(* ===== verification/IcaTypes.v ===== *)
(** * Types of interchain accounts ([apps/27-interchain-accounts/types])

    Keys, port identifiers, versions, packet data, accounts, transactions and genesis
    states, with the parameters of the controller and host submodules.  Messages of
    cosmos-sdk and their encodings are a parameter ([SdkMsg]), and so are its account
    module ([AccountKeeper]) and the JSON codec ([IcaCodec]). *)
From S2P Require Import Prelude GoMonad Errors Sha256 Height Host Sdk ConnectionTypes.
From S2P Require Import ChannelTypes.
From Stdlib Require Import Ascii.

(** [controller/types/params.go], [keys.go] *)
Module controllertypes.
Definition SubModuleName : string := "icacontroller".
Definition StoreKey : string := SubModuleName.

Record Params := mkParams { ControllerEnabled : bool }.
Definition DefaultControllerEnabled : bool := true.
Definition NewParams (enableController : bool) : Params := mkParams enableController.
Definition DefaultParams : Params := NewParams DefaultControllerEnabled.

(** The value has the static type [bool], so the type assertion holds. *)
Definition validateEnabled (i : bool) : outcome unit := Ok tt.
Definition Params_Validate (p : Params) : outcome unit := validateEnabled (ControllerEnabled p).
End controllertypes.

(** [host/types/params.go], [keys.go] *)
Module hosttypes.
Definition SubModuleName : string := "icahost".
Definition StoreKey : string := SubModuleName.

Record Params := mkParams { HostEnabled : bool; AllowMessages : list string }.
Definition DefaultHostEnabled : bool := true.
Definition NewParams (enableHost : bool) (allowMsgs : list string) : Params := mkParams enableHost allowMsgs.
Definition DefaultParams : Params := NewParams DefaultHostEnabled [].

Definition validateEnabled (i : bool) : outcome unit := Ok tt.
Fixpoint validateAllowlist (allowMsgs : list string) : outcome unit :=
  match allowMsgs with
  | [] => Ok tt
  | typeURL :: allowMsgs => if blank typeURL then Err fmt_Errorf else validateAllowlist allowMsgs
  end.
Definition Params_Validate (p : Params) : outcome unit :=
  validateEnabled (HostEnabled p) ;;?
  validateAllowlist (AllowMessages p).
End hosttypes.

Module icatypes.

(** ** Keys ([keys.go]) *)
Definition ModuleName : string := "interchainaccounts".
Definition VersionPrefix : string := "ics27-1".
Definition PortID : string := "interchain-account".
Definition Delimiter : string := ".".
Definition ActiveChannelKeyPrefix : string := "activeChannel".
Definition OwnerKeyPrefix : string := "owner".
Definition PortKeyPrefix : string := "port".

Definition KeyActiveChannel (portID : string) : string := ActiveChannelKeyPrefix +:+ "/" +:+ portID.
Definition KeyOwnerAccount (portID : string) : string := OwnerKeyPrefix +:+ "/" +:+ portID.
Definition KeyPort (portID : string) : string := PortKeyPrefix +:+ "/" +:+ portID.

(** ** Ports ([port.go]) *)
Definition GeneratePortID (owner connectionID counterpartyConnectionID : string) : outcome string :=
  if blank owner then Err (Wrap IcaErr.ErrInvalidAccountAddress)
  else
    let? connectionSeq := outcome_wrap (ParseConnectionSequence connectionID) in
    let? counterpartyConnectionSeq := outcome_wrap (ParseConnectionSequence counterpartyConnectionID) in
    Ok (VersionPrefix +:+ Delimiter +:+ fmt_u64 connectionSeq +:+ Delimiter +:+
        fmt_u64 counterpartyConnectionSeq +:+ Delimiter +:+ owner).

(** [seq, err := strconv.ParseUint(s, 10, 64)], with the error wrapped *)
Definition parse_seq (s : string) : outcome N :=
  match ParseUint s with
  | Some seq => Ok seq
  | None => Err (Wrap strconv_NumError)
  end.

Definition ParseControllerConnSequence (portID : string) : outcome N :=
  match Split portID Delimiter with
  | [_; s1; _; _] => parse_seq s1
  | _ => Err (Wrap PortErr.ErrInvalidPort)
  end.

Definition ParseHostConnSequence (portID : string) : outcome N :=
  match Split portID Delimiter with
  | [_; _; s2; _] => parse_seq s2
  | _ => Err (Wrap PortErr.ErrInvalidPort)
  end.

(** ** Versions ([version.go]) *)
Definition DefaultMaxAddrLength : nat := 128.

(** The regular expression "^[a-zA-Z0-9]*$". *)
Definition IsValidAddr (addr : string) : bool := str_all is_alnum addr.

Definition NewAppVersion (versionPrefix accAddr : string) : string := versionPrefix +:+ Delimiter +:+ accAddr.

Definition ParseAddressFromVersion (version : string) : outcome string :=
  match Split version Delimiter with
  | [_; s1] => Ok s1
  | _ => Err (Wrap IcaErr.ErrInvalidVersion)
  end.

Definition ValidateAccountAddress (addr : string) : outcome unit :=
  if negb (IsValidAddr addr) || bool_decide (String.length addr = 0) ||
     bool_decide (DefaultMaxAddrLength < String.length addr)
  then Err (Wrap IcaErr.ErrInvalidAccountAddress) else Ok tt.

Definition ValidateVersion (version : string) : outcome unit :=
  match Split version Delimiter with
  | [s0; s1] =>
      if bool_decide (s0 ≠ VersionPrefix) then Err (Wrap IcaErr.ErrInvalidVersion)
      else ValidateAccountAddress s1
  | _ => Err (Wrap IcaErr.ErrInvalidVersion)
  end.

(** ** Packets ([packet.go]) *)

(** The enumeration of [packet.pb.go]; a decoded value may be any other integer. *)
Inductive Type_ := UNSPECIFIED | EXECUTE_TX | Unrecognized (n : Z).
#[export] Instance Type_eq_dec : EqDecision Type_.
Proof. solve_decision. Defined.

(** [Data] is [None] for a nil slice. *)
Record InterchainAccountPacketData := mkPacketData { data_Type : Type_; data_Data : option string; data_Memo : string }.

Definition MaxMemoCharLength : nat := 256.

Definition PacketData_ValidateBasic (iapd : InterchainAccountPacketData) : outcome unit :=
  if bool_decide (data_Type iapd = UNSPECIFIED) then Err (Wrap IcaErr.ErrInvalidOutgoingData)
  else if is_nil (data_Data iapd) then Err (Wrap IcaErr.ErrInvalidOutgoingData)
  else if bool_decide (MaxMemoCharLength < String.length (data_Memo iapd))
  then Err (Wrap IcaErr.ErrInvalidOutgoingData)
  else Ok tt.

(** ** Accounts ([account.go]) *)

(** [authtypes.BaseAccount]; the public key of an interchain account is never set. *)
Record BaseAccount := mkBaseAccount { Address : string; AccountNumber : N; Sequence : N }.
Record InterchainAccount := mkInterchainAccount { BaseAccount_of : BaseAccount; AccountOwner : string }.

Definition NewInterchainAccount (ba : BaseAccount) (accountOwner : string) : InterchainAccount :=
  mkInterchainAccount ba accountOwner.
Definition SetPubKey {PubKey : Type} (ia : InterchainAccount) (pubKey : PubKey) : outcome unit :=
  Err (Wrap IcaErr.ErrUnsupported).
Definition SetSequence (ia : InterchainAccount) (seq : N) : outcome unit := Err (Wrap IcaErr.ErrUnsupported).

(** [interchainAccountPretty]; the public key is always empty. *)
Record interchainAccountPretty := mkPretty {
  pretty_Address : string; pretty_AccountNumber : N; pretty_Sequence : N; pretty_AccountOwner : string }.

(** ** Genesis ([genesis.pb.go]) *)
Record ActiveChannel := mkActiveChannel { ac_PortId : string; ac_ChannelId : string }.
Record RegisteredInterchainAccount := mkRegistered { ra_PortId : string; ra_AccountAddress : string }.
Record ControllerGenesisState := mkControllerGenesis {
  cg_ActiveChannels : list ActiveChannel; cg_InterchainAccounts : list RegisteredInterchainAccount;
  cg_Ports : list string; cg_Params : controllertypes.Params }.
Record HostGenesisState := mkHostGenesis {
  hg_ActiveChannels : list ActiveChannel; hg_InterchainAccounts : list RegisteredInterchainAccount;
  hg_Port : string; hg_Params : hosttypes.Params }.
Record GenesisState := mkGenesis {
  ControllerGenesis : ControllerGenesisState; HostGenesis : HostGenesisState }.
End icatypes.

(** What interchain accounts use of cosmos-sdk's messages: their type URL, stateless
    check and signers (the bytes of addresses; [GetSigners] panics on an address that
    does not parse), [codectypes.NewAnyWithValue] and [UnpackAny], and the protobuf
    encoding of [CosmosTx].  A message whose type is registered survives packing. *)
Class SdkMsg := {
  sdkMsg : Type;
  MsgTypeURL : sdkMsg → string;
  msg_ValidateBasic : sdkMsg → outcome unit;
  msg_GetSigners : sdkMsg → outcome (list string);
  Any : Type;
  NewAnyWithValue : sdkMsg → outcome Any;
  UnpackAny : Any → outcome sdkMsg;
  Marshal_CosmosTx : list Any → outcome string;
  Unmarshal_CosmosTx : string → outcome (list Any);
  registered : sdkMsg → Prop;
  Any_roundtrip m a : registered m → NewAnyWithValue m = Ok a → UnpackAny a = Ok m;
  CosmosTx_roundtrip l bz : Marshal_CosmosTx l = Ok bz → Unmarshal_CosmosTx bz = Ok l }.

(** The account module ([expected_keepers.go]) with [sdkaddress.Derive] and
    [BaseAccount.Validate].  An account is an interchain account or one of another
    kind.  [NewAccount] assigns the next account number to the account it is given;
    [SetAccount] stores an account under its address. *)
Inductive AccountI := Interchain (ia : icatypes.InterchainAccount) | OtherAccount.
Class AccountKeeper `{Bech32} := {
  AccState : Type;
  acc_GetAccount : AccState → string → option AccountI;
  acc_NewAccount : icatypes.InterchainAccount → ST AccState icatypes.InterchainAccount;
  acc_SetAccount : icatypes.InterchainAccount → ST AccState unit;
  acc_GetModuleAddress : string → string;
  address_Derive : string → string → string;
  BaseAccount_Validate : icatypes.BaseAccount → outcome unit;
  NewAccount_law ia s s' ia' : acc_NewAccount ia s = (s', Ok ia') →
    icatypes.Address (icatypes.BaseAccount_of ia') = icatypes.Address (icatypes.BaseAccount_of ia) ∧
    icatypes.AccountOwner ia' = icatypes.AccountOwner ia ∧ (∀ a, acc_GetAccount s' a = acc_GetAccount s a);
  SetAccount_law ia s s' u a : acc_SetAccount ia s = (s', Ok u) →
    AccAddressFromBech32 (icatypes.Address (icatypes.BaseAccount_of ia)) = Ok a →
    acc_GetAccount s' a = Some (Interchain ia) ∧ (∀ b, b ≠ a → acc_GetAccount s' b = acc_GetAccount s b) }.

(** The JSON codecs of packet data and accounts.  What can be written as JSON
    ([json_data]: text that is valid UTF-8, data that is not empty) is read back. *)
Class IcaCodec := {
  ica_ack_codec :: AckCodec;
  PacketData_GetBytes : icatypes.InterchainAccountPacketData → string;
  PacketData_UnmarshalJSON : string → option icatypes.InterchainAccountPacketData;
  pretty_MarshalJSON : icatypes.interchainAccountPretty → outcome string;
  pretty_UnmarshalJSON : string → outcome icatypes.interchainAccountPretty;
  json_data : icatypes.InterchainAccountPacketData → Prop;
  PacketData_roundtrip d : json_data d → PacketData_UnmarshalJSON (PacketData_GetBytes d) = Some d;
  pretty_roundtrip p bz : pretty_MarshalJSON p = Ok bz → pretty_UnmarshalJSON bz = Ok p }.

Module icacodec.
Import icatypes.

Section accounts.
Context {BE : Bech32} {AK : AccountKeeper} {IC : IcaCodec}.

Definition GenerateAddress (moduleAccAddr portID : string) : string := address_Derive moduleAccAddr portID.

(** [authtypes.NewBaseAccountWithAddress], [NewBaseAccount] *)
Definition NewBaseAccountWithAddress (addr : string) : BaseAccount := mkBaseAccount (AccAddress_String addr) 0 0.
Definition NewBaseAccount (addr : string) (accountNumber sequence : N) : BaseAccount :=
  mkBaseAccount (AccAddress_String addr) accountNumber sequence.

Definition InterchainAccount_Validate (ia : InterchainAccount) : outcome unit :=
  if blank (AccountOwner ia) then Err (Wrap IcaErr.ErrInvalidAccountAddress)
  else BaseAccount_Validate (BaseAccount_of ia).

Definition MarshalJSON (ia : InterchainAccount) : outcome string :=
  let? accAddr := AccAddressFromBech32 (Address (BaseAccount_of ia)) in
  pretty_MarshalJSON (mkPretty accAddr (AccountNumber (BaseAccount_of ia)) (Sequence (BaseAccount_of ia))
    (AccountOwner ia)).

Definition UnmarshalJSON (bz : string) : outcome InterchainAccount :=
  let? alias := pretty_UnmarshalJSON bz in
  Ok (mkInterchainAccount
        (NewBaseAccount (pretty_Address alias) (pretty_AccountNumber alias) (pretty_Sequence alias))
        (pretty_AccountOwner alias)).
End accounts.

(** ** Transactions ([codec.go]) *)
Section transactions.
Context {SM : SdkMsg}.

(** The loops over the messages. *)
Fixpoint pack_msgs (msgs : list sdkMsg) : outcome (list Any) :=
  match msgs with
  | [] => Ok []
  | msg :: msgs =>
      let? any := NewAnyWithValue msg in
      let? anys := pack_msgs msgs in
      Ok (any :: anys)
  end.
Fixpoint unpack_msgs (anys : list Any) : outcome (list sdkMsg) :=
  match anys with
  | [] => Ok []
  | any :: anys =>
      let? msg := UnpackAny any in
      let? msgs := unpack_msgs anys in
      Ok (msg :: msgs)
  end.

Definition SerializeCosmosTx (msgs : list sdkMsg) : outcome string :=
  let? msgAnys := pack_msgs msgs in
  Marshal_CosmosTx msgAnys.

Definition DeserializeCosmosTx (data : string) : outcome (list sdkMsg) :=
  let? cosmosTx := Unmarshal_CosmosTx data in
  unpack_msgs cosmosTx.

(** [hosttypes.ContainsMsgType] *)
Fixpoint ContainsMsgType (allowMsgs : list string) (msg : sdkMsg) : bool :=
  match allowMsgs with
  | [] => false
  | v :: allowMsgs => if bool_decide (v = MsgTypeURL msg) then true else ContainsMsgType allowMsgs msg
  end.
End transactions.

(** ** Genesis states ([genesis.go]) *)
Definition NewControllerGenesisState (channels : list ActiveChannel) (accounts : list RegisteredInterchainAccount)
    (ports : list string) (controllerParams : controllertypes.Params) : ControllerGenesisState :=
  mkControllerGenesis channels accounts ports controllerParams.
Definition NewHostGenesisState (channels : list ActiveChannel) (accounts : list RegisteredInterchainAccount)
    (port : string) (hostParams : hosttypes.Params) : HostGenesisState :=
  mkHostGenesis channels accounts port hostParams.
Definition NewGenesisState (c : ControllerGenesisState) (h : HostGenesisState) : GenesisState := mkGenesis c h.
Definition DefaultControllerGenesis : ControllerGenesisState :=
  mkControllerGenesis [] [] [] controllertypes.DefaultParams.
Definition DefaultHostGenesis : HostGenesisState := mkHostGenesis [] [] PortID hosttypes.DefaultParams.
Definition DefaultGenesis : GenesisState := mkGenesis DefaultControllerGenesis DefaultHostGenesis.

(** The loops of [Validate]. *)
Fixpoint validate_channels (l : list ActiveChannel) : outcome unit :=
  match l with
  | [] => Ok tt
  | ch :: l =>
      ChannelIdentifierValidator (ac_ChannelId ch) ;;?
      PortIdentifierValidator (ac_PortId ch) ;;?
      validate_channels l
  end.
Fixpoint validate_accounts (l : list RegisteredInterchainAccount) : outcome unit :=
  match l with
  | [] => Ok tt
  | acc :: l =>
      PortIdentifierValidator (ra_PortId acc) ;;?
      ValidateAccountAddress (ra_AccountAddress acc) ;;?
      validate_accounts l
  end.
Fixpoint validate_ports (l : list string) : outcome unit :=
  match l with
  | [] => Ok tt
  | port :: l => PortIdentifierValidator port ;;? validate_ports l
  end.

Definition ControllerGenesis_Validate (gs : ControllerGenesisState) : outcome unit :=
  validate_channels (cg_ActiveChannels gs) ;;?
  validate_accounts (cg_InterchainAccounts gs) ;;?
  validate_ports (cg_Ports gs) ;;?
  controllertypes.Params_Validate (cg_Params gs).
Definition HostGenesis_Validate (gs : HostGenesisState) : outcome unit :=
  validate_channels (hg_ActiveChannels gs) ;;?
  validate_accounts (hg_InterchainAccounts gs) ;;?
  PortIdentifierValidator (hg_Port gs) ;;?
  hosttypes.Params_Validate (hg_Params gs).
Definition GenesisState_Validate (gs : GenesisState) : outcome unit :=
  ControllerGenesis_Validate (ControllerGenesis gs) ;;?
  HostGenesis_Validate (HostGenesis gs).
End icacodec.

- _Problem details_: Take the listing above and repeat exactly the lines from the one containing "validateAllowlist (AllowMessages p)." through the one containing "match ParseUint s with", both included.

- _Your solution_:
  validateAllowlist (AllowMessages p).
End hosttypes.

Module icatypes.

(** ** Keys ([keys.go]) *)
Definition ModuleName : string := "interchainaccounts".
Definition VersionPrefix : string := "ics27-1".
Definition PortID : string := "interchain-account".
Definition Delimiter : string := ".".
Definition ActiveChannelKeyPrefix : string := "activeChannel".
Definition OwnerKeyPrefix : string := "owner".
Definition PortKeyPrefix : string := "port".

Definition KeyActiveChannel (portID : string) : string := ActiveChannelKeyPrefix +:+ "/" +:+ portID.
Definition KeyOwnerAccount (portID : string) : string := OwnerKeyPrefix +:+ "/" +:+ portID.
Definition KeyPort (portID : string) : string := PortKeyPrefix +:+ "/" +:+ portID.

(** ** Ports ([port.go]) *)
Definition GeneratePortID (owner connectionID counterpartyConnectionID : string) : outcome string :=
  if blank owner then Err (Wrap IcaErr.ErrInvalidAccountAddress)
  else
    let? connectionSeq := outcome_wrap (ParseConnectionSequence connectionID) in
    let? counterpartyConnectionSeq := outcome_wrap (ParseConnectionSequence counterpartyConnectionID) in
    Ok (VersionPrefix +:+ Delimiter +:+ fmt_u64 connectionSeq +:+ Delimiter +:+
        fmt_u64 counterpartyConnectionSeq +:+ Delimiter +:+ owner).

(** [seq, err := strconv.ParseUint(s, 10, 64)], with the error wrapped *)
Definition parse_seq (s : string) : outcome N :=
  match ParseUint s with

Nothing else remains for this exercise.